(** ** Dollar *)

Lemma dollar_post q t x behind : begun t x behind ->
  lpost (dollar q) t (fun r t' => match r with
    | DollarText => near t t' /\ begun t' x behind
    | DollarMore => near t t' /\ begun t' x behind /\ final (t_source t') = false
    | DollarConsumed => step_ok (weight t) None t'
    | DollarCommand => result_ok CSH_LEX_COMMAND t'
    end) failed_ok.
Proof.
  intros Hbg. unfold dollar. apply lpost_bind. eapply lpost_mono; [apply peek_post, Hbg|].
  intros [next physical] t1 [Hl1 Hp]. cbn [fst snd] in Hp. pose proof (looked_begun _ _ _ _ Hl1 Hbg) as Hbg1.
  pose proof (looked_near _ _ Hl1) as Hn1. pose proof Hn1 as (M1 & M2 & M3). rewrite <- (near_weight _ _ Hn1).
  assert (near t1 t1) as Hrefl by done.
  destruct (Z.eqb_spec next (-2)) as [->|Hn].
  { apply lpost_ret. split_and!; try done. rewrite M2. destruct Hp as [[Hp _]|[? _]]; [by apply asks_more in Hp|lia]. }
  assert (0 <= next -> (1 <= physical <= length (text (t_source t1)))%nat) as Hphys.
  { intros Hnn. rewrite M1. destruct Hp as [[Hp _]|Hp]; [by apply no_answer in Hp|lia]. }
  destruct (Z.eqb_spec next (ch "{")) as [->|Hn2]; [eapply push_step; [done|by apply Hphys|done..]|].
  destruct (Z.eqb_spec next (ch "(")) as [->|Hn3].
  { apply lpost_bind. eapply lpost_mono; [apply peek_post, Hbg1|].
    intros [third third_physical] t2 [Hl2 Hp2]. cbn [fst snd] in Hp2. pose proof (looked_begun _ _ _ _ Hl2 Hbg1) as Hbg2.
    pose proof (looked_near _ _ Hl2) as Hn2'. pose proof Hn2' as (K1 & K2 & K3).
    destruct (Z.eqb_spec third (-2)) as [->|Hn4].
    { apply lpost_ret. split; [unfold near; split_and!; congruence|]. split; [done|].
      rewrite K2. destruct Hp2 as [[Hp2 _]|[? _]]; [by apply asks_more in Hp2|lia]. }
    rewrite <- (near_weight _ _ Hn2').
    destruct (Z.eqb_spec third (ch "(")) as [->|Hn5].
    - destruct Hp2 as [[Hp2 _]|Hp2]; [by apply no_answer in Hp2|].
      eapply arithmetic_step; [done|rewrite K1; by apply Hphys|rewrite K1; lia|done].
    - eapply begin_command; [done|rewrite K1; by apply Hphys|]. intros t' Hr Hpc _. by apply lpost_ret. }
  destruct ((next =? ch "'") && _) eqn:E4.
  { apply andb_true_iff in E4 as [->%Z.eqb_eq _]. eapply push_step; [done|by apply Hphys|done..]. }
  destruct (name_start next) eqn:E5.
  { eapply push_step; [done|apply Hphys|done..]. unfold name_start, between in E5. bsimp. lia. }
  destruct (digit_byte next || _) eqn:E6; [|apply lpost_ret; by split].
  assert (0 <= next) as Hnn.
  { apply orb_true_iff in E6 as [E6|E6]; [unfold digit_byte, between in E6|]; bsimp; lia. }
  specialize (Hphys Hnn). apply lpost_bind. pose proof Hbg1 as [].
  eapply lpost_mono; [by apply (push_post _ _ _ _ _ _ _ bg_core bg_lexers (proj1 bg_busy))|].
  intros [] t2 (x2 & Hw & Ef & _). destruct (begun_ready _ _ _ _ _ _ Hbg1 Hw Hphys) as (b2 & Hbg2 & Hr2 & _).
  { intros b n ns. by rewrite Ef. }
  apply lpost_bind. eapply lpost_mono; [eapply (pop_begun 0); [exact Hbg2|exact Ef|done|lia]|].
  intros [] t3 (x3 & b3 & Hw3 & Ef3 & Hbg3 & Hr3). apply lpost_ret. split.
  - eapply going_intro; [eapply turn_ready, begun_turn; done|apply Hbg3|apply Hbg3].
  - pose proof (measure_weight t3) as Hm. unfold weight in *. rewrite (LexerSafety.bg_lexers _ _ _ Hbg3), Ef3 in Hm.
    rewrite (wk_text _ _ _ _ _ Hw3), drop_0, (wk_text _ _ _ _ _ Hw), length_drop in Hm. rewrite bg_lexers. lia.
Qed.

(** ** Separators and operators *)

Lemma operator_char_kind b : operator_char b = true -> exists k, operator_kind [b] = Some k.
Proof.
  unfold operator_char. intros [_ Hb]%andb_true_iff. unfold in_set in Hb. apply existsb_exists in Hb as (c & Hc & Hb).
  apply Z.eqb_eq in Hb as <-. cbn in Hc. by repeat (destruct Hc as [<-|Hc]; [eexists; reflexivity|]).
Qed.

(** The byte behind the start of an unquoted token. *)
Lemma first_byte {B} k op t x t0 x0 behind (f : unit -> L B) Q : started t0 t x0 x behind -> raw x = [] -> fragments x = [] -> frames x = [] ->
  arithmetic x = [] -> (1 <= length (text (t_source t)))%nat ->
  (forall t' x' behind', core t' -> t_lexers t' = x' :: behind' -> lexer_full x' behind' -> frames x' = [] -> raw x' <> [] ->
     flags x' = flags (with_kind x k op) -> text (t_source t') = drop 1 (text (t_source t)) -> lpost (f tt) t' Q failed_ok) ->
  lpost (let% _ := put_lexer (with_kind x k op) in lbind (consume 1) f) t Q failed_ok.
Proof.
  intros [] Er Eg Ef Ea Hlen Hf. apply lpost_put_lexer. rewrite st_lexers0. cbn [tail]. set (y := with_kind x k op).
  set (t1 := set_lexers t (y :: behind)).
  assert (core t1) as Hc1.
  { apply (core_idle t x y); try done. change (shape (fragments x) [] (length (raw x))). rewrite Eg. apply shape_nil. }
  apply lpost_bind. eapply lpost_mono; [by apply consume_post|]. intros [] t2 Hm.
  destruct (moved_worked 1 t1 t2 y behind Hc1 Hm eq_refl st_active0) as (x2 & Hw & Ef2 & _).
  destruct (worked_full _ _ _ _ _ behind Hw eq_refl) as (He2 & b2 & E2 & Ha2); [by apply idle_full|].
  assert (arithmetic x2 = []) as Ea2 by (rewrite (wk_arith _ _ _ _ _ Hw); done).
  apply (Hf t2 x2 b2); try done.
  - apply Hw.
  - split; [done|]. by rewrite Ef2.
  - by rewrite Ef2.
  - rewrite (wk_raw _ _ _ _ _ Hw). change (t_source t1) with (t_source t).
    destruct (text (t_source t)); [simpl in Hlen; lia|]. by destruct (raw y).
  - apply Hw.
  - apply Hw.
Qed.

(** Bytes between words. *)
Lemma idle_consume {R} k (r : R) t x behind Q : ready t -> t_lexers t = x :: behind -> active x = false ->
  (1 <= k <= length (text (t_source t)))%nat -> (forall t', step_ok (weight t) None t' -> Q r t') ->
  lpost (let% _ := consume k in lret r) t Q failed_ok.
Proof.
  intros [Hc (x' & b' & Et' & Hf & Hw)] Et Ha Hk Hq. rewrite Et in Et'. injection Et' as <- <-.
  unfold word_ok in Hw. rewrite Ha in Hw. destruct Hw as (W1 & W2 & W3 & W4). pose proof (full_idle _ _ Hf W3) as Eh.
  apply lpost_bind. eapply lpost_mono; [apply consume_post; [done|lia]|].
  intros [] t1 (Hc1 & F1 & T1 & y & b0 & x1 & b1 & E0 & E2 & [p ->] & G). rewrite Et in E0. injection E0 as <- <-.
  rewrite Ha in E2. apply lpost_ret, Hq. split.
  - eapply going_intro; [|exact E2|done]. split; [done|]. exists x, b1. split; [done|]. split; [by apply idle_full|].
    unfold word_ok. by rewrite Ha.
  - pose proof (measure_weight t1) as Hm. unfold weight in *. rewrite E2, T1, length_drop in Hm. rewrite Et. lia.
Qed.

Lemma separator_post b t x behind : turn t x behind -> frames x = [] -> head (text (t_source t)) = Some b ->
  (b = 32 \/ b = 9 \/ b = 10 \/ operator_char b = true) -> lpost (separator b) t (step_ok (weight t)) failed_ok.
Proof.
  intros Ht Ef Hb Hsep. pose proof Ht as []. unfold separator. eapply lpost_get_lexer; [done|].
  assert (b <> ch "$") as Hne by (intros ->; destruct Hsep as [?|[?|[?|?]]]; done).
  assert (1 <= length (text (t_source t)))%nat as Hlen by (destruct (text (t_source t)); [done|simpl; lia]).
  pose proof tn_word0 as Hw. unfold word_ok in Hw. destruct (active x) eqn:Ea.
  { apply lpost_bind. destruct Hw as (W1 & W2 & _ & [[_ W3]|(W3 & _)]); [|by specialize (tn_kind0 eq_refl)].
    eapply lpost_mono; [eapply publish_post; try done|].
    - destruct W3 as [?|[_ W3]]; [done|]. congruence.
    - intros r t' [Hr _]. by apply lpost_ret. }
  destruct Hw as (W1 & W2 & _ & W4). pose proof (full_idle _ _ tn_full0 Ef) as Eh.
  destruct ((b =? 32) || (b =? 9)) eqn:E1.
  { apply (idle_consume 1 _ t x behind); try done. by apply (turn_ready _ _ _ Ht). }
  apply lpost_bind. eapply lpost_mono; [by apply start_token_post|]. intros [] t1 (x1 & Hst). pose proof Hst as [].
  pose proof st_rest0 as [= R1 R2 R3 R4 R5 R6 R7 R8 R9]. eapply lpost_get_lexer; [done|]. cbv zeta.
  assert (1 <= length (text (t_source t1)))%nat as Hlen1 by (by rewrite st_text0).
  destruct (b =? 10) eqn:E2.
  - eapply first_byte; [exact Hst|congruence..|done|]. intros t2 x2 b2 C1 C2 C3 C4 C5 C6 C7.
    injection C6 as F1 F2 F3 F4 F5 F6 F7. apply lpost_bind. eapply lpost_mono; [eapply publish_post; try done|].
    + rewrite F2. done.
    + rewrite F6. cbn. congruence.
    + intros r t' [Hr _]. by apply lpost_ret.
  - assert (operator_char b = true) as Hop by (destruct Hsep as [->|[->|[->|?]]]; done).
    destruct (operator_char_kind b Hop) as [k Ek]. rewrite Ek. cbn [default]. destruct (operators_short _ _ Ek) as [Hk Hl].
    eapply first_byte; [exact Hst|congruence..|done|]. intros t2 x2 b2 C1 C2 C3 C4 C5 C6 C7.
    injection C6 as F1 F2 F3 F4 F5 F6 F7. apply lpost_ret.
    assert (operating t2 x2 b2) as Ho.
    { split; try done; try congruence. }
    split; [eapply going_intro; [by eapply operating_ready|done|apply Ho]|].
    pose proof (measure_weight t2) as Hm. unfold weight in *. rewrite C2, C4, C7, length_drop, st_text0 in Hm.
    rewrite tn_lexers0. simpl in Hm. lia.
Qed.

(** ** Escapes, quotes and text *)

Definition top_kind (x : csh_lexer) : option frame_kind := fm_kind <$> head (frames x).

Lemma frame_is_spec f k : frame_is f k = true <-> fm_kind <$> f = Some k.
Proof. destruct f as [g|]; cbn; [|done]. rewrite bool_decide_eq_true. split; [by intros ->|by intros [= ->]]. Qed.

TASK INSTRUCTIONS
Emit an exact copy of the lines spanning the start of the records to the line containing "t') = false", inclusive, and no other output.

EXERCISE ANSWER
(** ** Dollar *)

Lemma dollar_post q t x behind : begun t x behind ->
  lpost (dollar q) t (fun r t' => match r with
    | DollarText => near t t' /\ begun t' x behind
    | DollarMore => near t t' /\ begun t' x behind /\ final (t_source t') = false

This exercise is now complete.